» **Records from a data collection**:
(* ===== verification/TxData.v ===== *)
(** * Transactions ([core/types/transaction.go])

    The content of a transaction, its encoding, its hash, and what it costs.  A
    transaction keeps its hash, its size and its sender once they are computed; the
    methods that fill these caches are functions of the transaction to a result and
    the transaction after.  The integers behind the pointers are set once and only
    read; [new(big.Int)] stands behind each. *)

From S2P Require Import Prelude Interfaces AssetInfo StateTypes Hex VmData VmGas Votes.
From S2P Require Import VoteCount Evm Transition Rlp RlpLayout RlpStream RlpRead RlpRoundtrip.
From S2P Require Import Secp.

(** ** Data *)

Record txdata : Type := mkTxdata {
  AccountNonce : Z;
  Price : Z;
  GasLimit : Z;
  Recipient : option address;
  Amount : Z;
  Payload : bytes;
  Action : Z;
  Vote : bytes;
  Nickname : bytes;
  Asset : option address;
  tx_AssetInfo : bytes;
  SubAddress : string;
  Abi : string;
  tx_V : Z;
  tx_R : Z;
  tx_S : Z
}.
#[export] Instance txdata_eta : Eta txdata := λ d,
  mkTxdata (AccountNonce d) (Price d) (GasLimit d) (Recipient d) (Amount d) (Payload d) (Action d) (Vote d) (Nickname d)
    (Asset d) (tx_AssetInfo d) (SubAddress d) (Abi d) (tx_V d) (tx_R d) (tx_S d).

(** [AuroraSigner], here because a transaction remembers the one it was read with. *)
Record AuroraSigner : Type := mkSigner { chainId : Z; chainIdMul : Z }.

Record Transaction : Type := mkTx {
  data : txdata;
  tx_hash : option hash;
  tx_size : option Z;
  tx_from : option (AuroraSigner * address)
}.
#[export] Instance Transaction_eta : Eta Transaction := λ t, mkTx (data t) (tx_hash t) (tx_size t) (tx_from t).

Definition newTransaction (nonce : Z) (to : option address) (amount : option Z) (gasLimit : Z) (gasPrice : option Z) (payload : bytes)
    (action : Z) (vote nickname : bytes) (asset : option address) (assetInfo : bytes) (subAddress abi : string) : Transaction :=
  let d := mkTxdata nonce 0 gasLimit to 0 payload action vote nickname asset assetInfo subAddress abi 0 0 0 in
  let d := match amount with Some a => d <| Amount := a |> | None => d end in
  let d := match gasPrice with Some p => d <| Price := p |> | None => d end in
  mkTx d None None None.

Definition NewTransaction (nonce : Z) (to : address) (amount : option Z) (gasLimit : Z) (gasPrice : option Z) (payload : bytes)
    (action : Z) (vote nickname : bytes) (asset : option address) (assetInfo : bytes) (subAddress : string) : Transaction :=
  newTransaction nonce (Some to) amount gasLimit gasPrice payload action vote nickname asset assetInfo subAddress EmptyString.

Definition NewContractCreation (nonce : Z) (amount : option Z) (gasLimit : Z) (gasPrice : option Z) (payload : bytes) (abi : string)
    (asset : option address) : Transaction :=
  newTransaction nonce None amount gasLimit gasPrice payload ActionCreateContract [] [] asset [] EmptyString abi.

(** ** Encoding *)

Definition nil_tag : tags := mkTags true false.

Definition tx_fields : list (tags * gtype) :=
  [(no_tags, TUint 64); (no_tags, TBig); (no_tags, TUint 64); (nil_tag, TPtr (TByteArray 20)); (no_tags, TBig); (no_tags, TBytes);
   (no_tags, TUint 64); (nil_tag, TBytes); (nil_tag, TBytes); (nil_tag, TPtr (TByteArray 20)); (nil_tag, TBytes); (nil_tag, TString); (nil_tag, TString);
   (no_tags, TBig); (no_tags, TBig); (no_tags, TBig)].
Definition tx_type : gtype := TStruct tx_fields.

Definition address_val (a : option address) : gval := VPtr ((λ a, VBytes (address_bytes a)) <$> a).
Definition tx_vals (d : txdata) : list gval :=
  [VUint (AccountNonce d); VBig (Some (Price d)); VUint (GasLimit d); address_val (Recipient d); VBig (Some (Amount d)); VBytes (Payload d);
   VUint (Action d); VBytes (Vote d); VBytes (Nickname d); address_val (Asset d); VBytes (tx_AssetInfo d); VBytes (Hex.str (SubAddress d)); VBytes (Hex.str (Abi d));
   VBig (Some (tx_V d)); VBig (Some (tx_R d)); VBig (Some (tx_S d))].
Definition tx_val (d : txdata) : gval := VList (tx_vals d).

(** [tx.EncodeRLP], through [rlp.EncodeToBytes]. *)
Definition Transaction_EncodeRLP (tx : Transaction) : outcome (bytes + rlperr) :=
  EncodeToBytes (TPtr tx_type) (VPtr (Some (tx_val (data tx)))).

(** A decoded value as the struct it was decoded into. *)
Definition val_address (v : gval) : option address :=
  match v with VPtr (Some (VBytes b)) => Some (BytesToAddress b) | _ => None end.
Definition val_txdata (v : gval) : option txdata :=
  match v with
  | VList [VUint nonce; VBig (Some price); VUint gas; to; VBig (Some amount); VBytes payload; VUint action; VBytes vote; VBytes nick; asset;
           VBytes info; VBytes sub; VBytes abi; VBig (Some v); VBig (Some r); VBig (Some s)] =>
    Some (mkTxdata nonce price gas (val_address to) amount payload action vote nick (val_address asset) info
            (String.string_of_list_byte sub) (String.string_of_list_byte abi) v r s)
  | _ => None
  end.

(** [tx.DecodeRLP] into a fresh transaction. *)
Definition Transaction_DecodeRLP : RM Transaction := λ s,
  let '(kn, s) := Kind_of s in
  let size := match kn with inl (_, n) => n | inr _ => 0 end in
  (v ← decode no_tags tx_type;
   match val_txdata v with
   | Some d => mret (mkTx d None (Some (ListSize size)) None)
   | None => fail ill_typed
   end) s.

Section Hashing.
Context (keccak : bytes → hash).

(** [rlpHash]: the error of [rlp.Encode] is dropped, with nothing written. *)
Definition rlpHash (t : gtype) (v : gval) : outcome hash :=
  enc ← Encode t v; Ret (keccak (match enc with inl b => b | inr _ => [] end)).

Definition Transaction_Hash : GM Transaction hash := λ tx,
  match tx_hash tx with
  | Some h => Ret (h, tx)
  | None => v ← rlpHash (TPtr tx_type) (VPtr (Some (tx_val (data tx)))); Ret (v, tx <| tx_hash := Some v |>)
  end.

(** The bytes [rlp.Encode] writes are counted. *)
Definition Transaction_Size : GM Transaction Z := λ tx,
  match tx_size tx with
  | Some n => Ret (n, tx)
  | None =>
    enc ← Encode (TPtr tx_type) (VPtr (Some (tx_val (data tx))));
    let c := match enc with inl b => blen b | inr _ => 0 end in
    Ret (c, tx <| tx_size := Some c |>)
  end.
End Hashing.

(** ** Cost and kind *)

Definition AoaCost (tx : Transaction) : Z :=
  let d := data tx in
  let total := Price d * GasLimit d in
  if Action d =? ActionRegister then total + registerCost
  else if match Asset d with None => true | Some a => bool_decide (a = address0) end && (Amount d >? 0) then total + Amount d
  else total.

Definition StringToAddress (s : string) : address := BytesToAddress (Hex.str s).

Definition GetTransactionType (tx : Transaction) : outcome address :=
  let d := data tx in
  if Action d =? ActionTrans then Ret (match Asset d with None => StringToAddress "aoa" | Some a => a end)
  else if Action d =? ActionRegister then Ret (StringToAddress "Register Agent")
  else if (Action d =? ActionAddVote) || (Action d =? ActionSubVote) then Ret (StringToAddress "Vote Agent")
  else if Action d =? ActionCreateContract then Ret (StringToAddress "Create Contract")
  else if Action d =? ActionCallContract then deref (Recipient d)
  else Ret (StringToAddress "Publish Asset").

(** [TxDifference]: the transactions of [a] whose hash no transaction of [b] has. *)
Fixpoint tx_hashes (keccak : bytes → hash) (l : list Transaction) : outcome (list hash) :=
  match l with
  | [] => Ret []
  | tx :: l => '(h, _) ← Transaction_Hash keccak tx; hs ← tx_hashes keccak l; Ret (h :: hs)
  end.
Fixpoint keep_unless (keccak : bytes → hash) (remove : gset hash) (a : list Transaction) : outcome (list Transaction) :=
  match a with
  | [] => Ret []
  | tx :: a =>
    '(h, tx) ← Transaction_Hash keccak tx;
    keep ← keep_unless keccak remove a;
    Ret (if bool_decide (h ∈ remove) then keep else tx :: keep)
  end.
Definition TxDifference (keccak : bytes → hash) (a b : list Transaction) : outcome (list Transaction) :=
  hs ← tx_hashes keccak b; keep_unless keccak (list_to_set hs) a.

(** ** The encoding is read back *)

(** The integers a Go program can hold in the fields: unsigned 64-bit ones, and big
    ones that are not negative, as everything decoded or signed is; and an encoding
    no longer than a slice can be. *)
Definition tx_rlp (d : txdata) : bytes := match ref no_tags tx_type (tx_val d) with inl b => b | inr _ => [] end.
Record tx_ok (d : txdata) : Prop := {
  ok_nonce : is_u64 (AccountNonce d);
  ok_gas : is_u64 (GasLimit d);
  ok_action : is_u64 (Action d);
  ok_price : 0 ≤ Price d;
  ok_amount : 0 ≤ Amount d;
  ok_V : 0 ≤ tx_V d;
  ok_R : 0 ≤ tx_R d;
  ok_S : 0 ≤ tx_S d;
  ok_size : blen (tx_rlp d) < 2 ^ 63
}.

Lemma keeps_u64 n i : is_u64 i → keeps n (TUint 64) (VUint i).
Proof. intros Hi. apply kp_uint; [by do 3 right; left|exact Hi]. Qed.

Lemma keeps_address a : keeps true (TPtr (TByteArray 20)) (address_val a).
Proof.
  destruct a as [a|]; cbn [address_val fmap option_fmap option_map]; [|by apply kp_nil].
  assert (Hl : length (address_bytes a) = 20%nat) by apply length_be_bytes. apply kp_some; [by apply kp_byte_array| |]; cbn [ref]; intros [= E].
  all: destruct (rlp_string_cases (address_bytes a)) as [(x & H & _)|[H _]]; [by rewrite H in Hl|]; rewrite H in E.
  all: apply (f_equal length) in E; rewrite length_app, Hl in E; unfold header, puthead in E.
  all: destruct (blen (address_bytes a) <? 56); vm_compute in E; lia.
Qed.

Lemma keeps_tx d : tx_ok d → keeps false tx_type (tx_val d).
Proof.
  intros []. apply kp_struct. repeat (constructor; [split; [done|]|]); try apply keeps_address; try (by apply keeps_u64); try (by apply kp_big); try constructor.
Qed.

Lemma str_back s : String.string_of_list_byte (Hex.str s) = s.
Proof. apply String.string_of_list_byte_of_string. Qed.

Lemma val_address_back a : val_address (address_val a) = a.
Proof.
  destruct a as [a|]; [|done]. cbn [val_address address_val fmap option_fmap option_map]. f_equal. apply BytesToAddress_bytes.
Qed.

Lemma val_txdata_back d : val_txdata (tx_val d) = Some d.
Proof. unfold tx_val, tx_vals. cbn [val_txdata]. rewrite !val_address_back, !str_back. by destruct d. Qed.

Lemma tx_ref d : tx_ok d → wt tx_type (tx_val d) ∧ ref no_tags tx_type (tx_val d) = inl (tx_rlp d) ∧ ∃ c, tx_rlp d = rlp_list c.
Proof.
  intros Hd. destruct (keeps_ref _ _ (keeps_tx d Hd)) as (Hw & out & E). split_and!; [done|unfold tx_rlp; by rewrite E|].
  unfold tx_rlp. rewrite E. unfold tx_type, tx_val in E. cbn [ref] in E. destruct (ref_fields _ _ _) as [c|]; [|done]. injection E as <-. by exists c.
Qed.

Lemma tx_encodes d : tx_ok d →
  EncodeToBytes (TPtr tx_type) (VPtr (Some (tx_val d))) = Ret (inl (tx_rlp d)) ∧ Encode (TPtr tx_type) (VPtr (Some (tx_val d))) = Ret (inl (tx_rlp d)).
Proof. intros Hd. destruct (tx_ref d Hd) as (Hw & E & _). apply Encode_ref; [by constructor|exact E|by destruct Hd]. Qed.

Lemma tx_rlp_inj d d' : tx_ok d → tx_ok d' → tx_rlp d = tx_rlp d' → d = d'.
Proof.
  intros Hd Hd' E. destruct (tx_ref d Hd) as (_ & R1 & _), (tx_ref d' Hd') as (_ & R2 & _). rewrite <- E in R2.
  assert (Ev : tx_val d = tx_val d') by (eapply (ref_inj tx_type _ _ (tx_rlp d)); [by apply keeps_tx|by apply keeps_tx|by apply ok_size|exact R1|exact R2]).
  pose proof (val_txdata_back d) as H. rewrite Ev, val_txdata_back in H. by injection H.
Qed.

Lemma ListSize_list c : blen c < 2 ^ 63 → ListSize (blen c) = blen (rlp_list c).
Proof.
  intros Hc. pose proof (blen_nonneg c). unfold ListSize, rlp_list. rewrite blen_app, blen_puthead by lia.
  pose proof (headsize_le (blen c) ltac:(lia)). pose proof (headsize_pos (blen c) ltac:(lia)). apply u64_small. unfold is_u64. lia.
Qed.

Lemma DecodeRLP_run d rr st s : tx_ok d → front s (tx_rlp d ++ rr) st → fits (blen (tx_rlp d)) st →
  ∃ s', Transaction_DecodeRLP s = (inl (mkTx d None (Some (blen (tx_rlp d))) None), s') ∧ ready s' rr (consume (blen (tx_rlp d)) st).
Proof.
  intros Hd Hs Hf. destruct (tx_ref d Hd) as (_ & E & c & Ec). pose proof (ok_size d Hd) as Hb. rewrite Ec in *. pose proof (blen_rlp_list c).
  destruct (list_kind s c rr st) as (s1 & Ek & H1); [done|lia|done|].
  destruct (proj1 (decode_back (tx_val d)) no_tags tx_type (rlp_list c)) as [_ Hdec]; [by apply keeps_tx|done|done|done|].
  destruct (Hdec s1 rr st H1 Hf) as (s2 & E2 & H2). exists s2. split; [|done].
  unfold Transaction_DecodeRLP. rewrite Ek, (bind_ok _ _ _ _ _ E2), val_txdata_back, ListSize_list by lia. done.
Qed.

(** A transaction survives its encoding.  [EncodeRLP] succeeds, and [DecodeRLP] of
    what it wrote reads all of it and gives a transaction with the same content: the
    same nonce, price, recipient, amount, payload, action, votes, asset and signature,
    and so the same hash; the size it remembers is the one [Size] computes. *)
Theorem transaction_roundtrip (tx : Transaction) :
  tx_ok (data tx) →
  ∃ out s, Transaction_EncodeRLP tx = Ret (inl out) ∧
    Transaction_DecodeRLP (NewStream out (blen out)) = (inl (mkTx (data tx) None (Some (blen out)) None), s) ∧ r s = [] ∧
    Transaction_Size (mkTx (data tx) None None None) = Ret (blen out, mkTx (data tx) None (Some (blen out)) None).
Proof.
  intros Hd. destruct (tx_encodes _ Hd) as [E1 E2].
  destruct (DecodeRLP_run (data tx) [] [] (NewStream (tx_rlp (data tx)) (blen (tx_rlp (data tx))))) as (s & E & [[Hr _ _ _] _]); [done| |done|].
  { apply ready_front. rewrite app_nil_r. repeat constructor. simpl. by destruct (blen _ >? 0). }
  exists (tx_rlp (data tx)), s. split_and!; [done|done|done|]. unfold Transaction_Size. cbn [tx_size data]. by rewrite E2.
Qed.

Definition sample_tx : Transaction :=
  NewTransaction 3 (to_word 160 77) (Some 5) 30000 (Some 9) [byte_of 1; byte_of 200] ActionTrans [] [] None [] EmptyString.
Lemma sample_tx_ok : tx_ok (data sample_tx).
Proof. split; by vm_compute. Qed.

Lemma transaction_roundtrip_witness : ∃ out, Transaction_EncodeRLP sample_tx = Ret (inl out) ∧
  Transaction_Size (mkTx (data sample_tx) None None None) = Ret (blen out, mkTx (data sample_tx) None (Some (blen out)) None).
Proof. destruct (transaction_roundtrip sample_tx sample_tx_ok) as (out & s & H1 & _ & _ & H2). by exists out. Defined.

--

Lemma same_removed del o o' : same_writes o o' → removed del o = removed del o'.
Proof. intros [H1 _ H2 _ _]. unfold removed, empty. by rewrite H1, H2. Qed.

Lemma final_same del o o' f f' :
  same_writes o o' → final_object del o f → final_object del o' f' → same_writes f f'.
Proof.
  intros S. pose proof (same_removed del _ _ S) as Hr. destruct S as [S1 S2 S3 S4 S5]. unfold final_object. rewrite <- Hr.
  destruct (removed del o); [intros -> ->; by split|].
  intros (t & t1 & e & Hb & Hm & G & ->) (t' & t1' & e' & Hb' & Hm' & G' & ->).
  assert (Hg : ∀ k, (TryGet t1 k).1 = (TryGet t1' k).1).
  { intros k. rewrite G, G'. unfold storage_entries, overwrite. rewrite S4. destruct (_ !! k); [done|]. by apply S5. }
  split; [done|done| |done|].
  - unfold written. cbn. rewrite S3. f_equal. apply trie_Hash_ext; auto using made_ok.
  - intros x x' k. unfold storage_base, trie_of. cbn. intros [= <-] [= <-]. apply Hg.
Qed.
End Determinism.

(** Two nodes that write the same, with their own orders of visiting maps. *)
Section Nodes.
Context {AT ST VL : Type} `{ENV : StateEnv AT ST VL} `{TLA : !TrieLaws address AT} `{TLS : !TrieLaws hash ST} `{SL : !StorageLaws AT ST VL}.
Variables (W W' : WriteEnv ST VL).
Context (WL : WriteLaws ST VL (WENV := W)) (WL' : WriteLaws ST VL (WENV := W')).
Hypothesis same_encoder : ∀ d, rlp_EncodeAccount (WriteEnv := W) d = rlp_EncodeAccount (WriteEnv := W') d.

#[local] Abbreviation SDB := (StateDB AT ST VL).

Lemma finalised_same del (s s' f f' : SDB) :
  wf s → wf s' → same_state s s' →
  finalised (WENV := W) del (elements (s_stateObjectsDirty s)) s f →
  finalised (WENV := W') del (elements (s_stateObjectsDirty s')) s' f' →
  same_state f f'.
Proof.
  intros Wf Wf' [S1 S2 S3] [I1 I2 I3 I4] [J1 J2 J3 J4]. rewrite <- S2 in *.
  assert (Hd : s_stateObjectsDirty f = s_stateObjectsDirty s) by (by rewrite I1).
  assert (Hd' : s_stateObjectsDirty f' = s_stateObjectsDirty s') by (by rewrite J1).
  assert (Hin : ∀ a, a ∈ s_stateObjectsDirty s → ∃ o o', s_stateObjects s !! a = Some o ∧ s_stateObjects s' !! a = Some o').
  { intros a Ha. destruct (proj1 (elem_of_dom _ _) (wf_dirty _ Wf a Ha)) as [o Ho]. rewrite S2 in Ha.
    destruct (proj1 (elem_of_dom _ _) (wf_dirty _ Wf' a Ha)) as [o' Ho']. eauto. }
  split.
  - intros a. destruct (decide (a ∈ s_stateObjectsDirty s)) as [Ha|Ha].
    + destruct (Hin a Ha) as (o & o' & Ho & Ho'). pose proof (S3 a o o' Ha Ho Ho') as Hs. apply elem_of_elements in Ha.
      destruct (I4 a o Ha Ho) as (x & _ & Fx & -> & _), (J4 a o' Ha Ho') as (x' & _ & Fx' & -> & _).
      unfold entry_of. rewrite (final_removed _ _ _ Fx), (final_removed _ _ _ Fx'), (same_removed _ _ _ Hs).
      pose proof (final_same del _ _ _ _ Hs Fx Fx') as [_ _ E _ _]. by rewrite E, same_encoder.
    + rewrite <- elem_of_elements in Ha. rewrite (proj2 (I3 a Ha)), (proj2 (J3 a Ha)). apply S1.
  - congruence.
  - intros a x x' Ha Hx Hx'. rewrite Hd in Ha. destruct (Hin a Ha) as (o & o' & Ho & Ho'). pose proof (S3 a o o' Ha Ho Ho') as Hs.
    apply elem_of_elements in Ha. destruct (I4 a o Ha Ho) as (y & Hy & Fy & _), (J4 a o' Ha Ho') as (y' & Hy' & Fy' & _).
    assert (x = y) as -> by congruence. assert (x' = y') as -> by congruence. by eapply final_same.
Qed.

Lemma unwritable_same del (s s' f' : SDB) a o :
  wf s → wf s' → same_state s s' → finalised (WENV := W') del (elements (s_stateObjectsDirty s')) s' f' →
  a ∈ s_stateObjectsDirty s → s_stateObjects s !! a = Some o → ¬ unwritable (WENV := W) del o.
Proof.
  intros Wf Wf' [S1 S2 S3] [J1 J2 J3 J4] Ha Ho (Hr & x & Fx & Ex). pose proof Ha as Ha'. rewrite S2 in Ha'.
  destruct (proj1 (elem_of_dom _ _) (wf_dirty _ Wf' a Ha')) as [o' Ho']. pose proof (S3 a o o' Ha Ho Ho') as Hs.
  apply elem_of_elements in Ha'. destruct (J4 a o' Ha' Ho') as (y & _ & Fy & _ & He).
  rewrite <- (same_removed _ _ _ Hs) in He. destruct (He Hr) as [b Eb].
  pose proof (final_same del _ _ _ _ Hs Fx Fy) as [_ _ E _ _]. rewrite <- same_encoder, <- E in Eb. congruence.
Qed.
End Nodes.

...

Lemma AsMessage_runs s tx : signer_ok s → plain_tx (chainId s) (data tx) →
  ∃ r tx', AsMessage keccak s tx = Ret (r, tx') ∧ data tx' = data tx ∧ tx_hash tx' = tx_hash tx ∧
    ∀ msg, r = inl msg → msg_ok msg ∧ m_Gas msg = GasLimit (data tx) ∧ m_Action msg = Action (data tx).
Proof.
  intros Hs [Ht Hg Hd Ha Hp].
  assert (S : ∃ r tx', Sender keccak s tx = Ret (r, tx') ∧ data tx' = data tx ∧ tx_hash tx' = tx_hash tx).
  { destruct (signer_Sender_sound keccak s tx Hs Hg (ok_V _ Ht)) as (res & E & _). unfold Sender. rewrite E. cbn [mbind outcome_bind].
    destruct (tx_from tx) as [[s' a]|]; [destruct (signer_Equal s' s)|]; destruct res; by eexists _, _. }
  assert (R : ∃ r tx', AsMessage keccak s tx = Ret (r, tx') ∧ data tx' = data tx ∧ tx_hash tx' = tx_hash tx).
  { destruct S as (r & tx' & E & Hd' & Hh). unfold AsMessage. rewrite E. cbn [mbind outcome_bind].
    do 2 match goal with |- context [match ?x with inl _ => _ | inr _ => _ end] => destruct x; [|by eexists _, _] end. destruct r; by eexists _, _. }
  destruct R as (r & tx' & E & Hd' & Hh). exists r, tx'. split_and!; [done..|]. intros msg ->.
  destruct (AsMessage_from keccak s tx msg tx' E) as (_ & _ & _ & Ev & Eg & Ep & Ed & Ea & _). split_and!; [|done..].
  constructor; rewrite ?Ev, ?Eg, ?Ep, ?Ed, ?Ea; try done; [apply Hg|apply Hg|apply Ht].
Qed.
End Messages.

» **TASK INSTRUCTIONS**:
All lines carrying the word "else" must be copied from the data above.

» **RESULT OF THIS EXERCISE**:
  else if match Asset d with None => true | Some a => bool_decide (a = address0) end && (Amount d >? 0) then total + Amount d
  else total.
  else if Action d =? ActionRegister then Ret (StringToAddress "Register Agent")
  else if (Action d =? ActionAddVote) || (Action d =? ActionSubVote) then Ret (StringToAddress "Vote Agent")
  else if Action d =? ActionCreateContract then Ret (StringToAddress "Create Contract")
  else if Action d =? ActionCallContract then deref (Recipient d)
  else Ret (StringToAddress "Publish Asset").
    Ret (if bool_decide (h ∈ remove) then keep else tx :: keep)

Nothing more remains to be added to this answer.